In the US, it’s the cook’s job to debone/skin/shell/gut etc. They take out the eyeballs, the stomachs, they remove the scales and the creepy crawly legs and you get a meal that for the most part you can bite into without care.
And maybe I’m seeing a connection where there isn’t one, but I do think that reflects on larger cultural differences between the US and China.
In China, you are expected to look out for yourself. You take care of yourself. If you choke on a bone, that’s your fault. Beyond that, I find that I’m often expected to know things that no one has ever told me in the first place. I need to ask a million and one questions to make sure I’m getting all the information I need, and if I don’t have said information, it’s not someone else’s fault for not telling me, it’s mine for not asking. There is a larger sense of being on your own here. No one is going to hold your hand- not your cook, not your boss, not anyone. You need to eat around the bones on your own.
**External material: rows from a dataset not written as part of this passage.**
#[export] Instance plain_alembic : Alembic Schema := {|
  has_table t s := (Ok (bool_decide (is_Some (s !! t))), s);
  get_columns t := ask_table t names;
  get_indexes t := ask_table t (λ tb, (map_to_list (table_indexes tb)).*1);
  create_table t cols key s :=
    match s !! t with
    | Some _ => (Raise refused_statement, s)
    | None => (Ok tt, <[t := mkTable cols key ∅ []]> s)
    end;
  drop_table t s :=
    match s !! t with Some _ => (Ok tt, delete t s) | None => (Raise refused_statement, s) end;
  create_index n t cols := on_table t (λ tb, Ok (add_index n cols tb));
  drop_index n t := on_table t (λ tb, Ok (remove_index n tb));
  add_column t c := on_table t (λ tb, Ok (with_column c (integer_default (column_default c)) tb));
  alter_column_default t n d := on_table t (λ tb, Ok (with_default n d tb));
  drop_column t n := on_table t (λ tb, Ok (without_column n tb));
  create_all t cols key idx s :=
    match s !! t with
    | Some _ => (Ok tt, s)
    | None => (Ok tt, <[t := mkTable cols key idx []]> s)
    end;
|}.

Lemma on_table_run t f tb tb' s :
  s !! t = Some tb → f tb = Ok tb' → ∃ s', on_table t f s = (Ok tt, s') ∧ s' = <[t := tb']> s.
Proof. intros Hs Hf. eexists. unfold on_table. by rewrite Hs, Hf. Qed.

#[export] Instance plain_laws : AlembicLaws Schema.
Proof.
  refine {| schema := id |}; unfold id; cbn; intros.
  - done.
  - unfold ask_table. by rewrite H.
  - unfold ask_table. rewrite H. eexists. split; [done|]. intros n. rewrite list_elem_of_fmap. split.
    + intros ([n' cols] & -> & Hin%elem_of_map_to_list). by eexists.
    + intros [cols Hin]. exists (n, cols). split; [done|]. by apply elem_of_map_to_list.
  - rewrite H. by eexists.
  - rewrite H. by eexists.
  - by eapply on_table_run.
  - by eapply on_table_run.
  - by eapply on_table_run.
  - by eapply on_table_run.
  - by eapply on_table_run.
  - destruct (s !! t); by eexists.
Defined.

(** One row, as the first migration left it. *)
Definition old_row : gmap pystr json :=
  {[ u"job_id" := JStr (u"j"); u"status" := JStr (u"queued") ]}.
Definition old_table : Table :=
  mkTable columns_0001 [u"job_id"] model_indexes [old_row].

Lemma old_partial : partial old_table.
Proof.
  constructor; [|done|by apply insert_subseteq]. exists []. split; [apply sublist_nil_l|done].
Qed.

Lemma upgrade_converges_witness :
  ∃ s' tb', upgrade_head ({[ jobs_table := old_table ]} : Schema) = (Ok tt, s')
            ∧ s' !! jobs_table = Some tb' ∧ table_indexes tb' = head_indexes
            ∧ (λ row, row !! (u"max_attempts" : pystr)) <$> table_rows tb' = [Some (JInt 3)].
Proof.
  destruct (upgrade_converges ∅ ltac:(intros t tb n Ht; rewrite lookup_empty in Ht; discriminate)
    old_table ({[ jobs_table := old_table ]} : Schema)) as (s' & tb' & Hrun & Hs & Htb).
  - reflexivity.
  - exact old_partial.
  - exists s', tb'. split; [exact Hrun|]. change (schema s') with s' in Hs. rewrite Hs.
    split; [apply lookup_insert_eq|]. destruct Htb as (_ & _ & Hi & Hr). split; [exact Hi|].
    rewrite Hr. vm_compute. reflexivity.
Defined.

Lemma schema_paths_agree_witness :
  ∃ s1 s2 : Schema, upgrade_head (∅ : Schema) = (Ok tt, s1)
    ∧ (init_schema;; upgrade_head) (∅ : Schema) = (Ok tt, s2) ∧ s1 !! jobs_table ≡ s2 !! jobs_table.
Proof.
  destruct (schema_paths_agree ∅ ltac:(intros t tb n Ht; rewrite lookup_empty in Ht; discriminate)
    (lookup_empty _) (∅ : Schema)) as (s1 & s2 & s3 & tb1 & tb2 & Hr1 & Hs1 & Hr2 & Hs2 & He & _).
  - reflexivity.
  - exists s1, s2. split; [exact Hr1|]. split; [exact Hr2|].
    change (schema s1) with s1 in Hs1. change (schema s2) with s2 in Hs2.
    rewrite Hs1, Hs2, !lookup_insert_eq. constructor. exact He.
Defined.

Lemma downgrade_undoes_witness :
  ∃ s', (upgrade_0002;; downgrade_0002) ({[ jobs_table := old_table ]} : Schema) = (Ok tt, s')
        ∧ s' !! jobs_table = Some old_table.
Proof.
  destruct (downgrade_undoes ∅ ltac:(intros t tb n Ht; rewrite lookup_empty in Ht; discriminate)
    (lookup_empty _) old_table ({[ jobs_table := old_table ]} : Schema) (∅ : Schema)) as [(s' & Hrun & Hs) _].
  - reflexivity.
  - reflexivity.
  - apply (partial_indexes _ old_partial).
  - apply model_no_claimed.
  - repeat apply Forall_cons_2; [| | |apply Forall_nil_2]; (constructor; apply (bool_decide_unpack _); vm_compute; exact I).
  - reflexivity.
  - exists s'. split; [exact Hrun|]. change (schema s') with s' in Hs. rewrite Hs. reflexivity.
Defined.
In the US, there’s a much larger tendency to try and pass culpability to someone else. Nothing is ever really our fault. If we miss something, it’s because we weren’t told, we weren’t warned! We’re not expected to be quite as self-sufficient as people are in China. It’s the chef’s job to make the food safe, not ours.
I think both ways have their pros and cons. It’s nice to know that in the US if something bad happens to you or you are treated unfairly, you can do something about it. The people responsible will get in trouble, everything will fine. In China, if you get conned then you should have been more careful.
And while it is true, sometimes it seems that I’m expected to be self-sufficient almost to the point of developing psychic powers, it’s also nice to know that I have gotten this far on my own. I am a real human person who gets things done and makes decisions and signs contracts and eats around the bones. That’s cool.